Removal of the Straps

When the Riemenmann removes the straps, the results are catastrophic. The most dramatic instance occurs in Booklet 045, "Llewellyn's Gambit," when Llewellyn 709, cornered by Gray Guard forces on Stonehenge II, removes his PSI-dampening straps and unleashes a devastating PSI-storm that causes chaos, distorts reality, and overwhelms all nearby combatants. Only Valhala 13, protected by his own strap-weave, is able to approach and subdue him.

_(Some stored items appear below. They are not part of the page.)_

(** Drops as an amount. *)
Definition xrp_amount (d : Z) : Amt.STAmount := Amt.mkAmt xrpIssue d 0 true false.

Lemma xrp_native b :
  AmtFacts.wf b → Amt.mIsNative b = true → Amt.xrp b = Ok (Amt.mkXRP (AmtFacts.sv b) false).
Proof.
  intros [_ Hb] Hn. unfold Amt.xrp, AmtFacts.sv. rewrite Hn in *. destruct Hb as (_ & Hv & _).
  pose proof max_native. cbn [negb]. by rewrite i64_id by lia.
Qed.

Lemma of_xrp_ok d : 0 ≤ d ≤ Amt.cMaxNativeN → Amt.of_xrp (Amt.mkXRP d false) = Ok (xrp_amount d).
Proof.
  intros Hd. pose proof max_native. unfold Amt.of_xrp. cbn [Amt.drops_ Amt.isVBC_].
  rewrite (proj2 (Z.ltb_ge d 0)), u64_id by lia. unfold Amt.canonicalize, Amt.amt_isNative. cbn [Amt.mIssue Amt.mValue].
  rewrite (eq_refl : isNative (currency xrpIssue) = true).
  destruct (Z.eqb_spec d 0) as [->|Hne]; [done|].
  cbn [Amt.mOffset Amt.mIsNegative]. change (Amt.native_down d 0) with (d, 0). cbn beta iota. change (Amt.native_up d 0) with (d, 0). cbn beta iota.
  by rewrite (proj2 (Z.ltb_ge Amt.cMaxNativeN d)) by lia.
Qed.

Lemma xrp_amount_wf d : 0 ≤ d ≤ Amt.cMaxNativeN → AmtFacts.wf (xrp_amount d) ∧ AmtFacts.sv (xrp_amount d) = d.
Proof. intros Hd. split; [|done]. split; [done|]. simpl. split_and!; done || lia. Qed.

Section facts.
Context `{Dg : Digest} {V : Type} {RV : ReadView STObject V}.
Abbreviation ledger := (Raw.OpenView STObject V).
Implicit Types (m c : gmap Z (SLE STObject)) (s : SLE STObject) (o : STObject) (base : ledger).

Lemma funded_xrp o : funded o → Amt.xrp (balance_of o) = Ok (Amt.mkXRP (drops_of o) false).
Proof using Type. intros (Hw & Hn & _). by apply xrp_native. Qed.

A similar event occurs in Booklet 001, when Llewellyn unleashes a PSI storm that paralyzes the Syrtian government troops on Syrta -- though in this case, the extent of strap removal is not explicitly described. The implication is consistent: the Riemenmann without straps is a force of nature, a walking catastrophe whose PSI output can incapacitate armies and warp reality itself. This is what makes the Riemenmann simultaneously the Terranauts' greatest asset and their most dangerous liability.


Abilities

The Riemenmann possesses psionic abilities far beyond those of ordinary Drivers, Lodge Masters, or even most Super-Drivers. The following abilities are demonstrated by Llewellyn 709 across the saga:

Psionic Abilities

  • Galaxy-wide telepathy: In Booklet 001, Llewellyn sends a telepathic message across the entire galaxy, calling all Drivers to Syrta and declaring David terGorden the Heir of Power. This act -- requiring psionic range and power beyond anything a normal Driver or even a Super-Lodge can achieve -- ignites the rebellion that defines the saga.
  • Telekinesis at extreme scale: In Booklet 075, Llewellyn reprograms the Gray Guard base's computer systems through telekinetic manipulation and redirects Kaiser Force tugs to plunge into a Black Hole -- all through force of mind alone.
  • Psionic combat supremacy: Llewellyn defeats Ares 17, an engineered Super-Driver specifically designed as a psionic weapon, in direct psionic duel (Booklet 036). He also thwarts an Entity on Hephaistos and rescues Jana (Booklet 093).
  • PSI storms: When uncontained, the Riemenmann generates reality-distorting psionic storms that affect everything in the vicinity. These storms can incapacitate armies (Booklet 001), cause chaos and structural destruction (Booklet 045), and distort the boundary between the physical and psionic realms.
  • PSI shielding and Lodge operations: Despite operating outside the normal Lodge structure, the Riemenmann can lead and power Driver lodges. Llewellyn powers the CYGNI's escape from Argus (Booklet 026), leads the lodge aboard the JAMES COOK (Booklets 090-093), and participates in combined psionic operations throughout the saga.

Navigation and Piloting

Multiple booklet glossaries describe the Riemenmann as "a pilot skilled in navigating Space II" (Booklet 029) and note that Riemenmanner are "often used as pilots" (Booklet 045). The Riemenmann's extreme PSI power makes him uniquely suited for the most dangerous Space II transits, where a normal Driver lodge might fail. Llewellyn navigates the MIDAS past a Black Hole (Booklet 014), powers the CYGNI through hostile space, and survives conditions that would destroy ordinary Drivers.

Survivability

The Riemenmann demonstrates extraordinary physical and psionic resilience:

  • Survives the MIDAS catastrophe that kills or transforms most of the crew (Booklets 010-014)
  • Escapes the Dead Spaces, a PSI-shielded prison designed to strip Drivers of their abilities (Booklet 009)
  • Survives deep-sleep imprisonment (Booklets 045-046)
  • Endures crash-landings on Hobo (014), Sarym (061, 063), and Arioch (083)
  • Survives KF-emission coma (Booklet 095) and recovers in the Reality Switch (Booklet 097)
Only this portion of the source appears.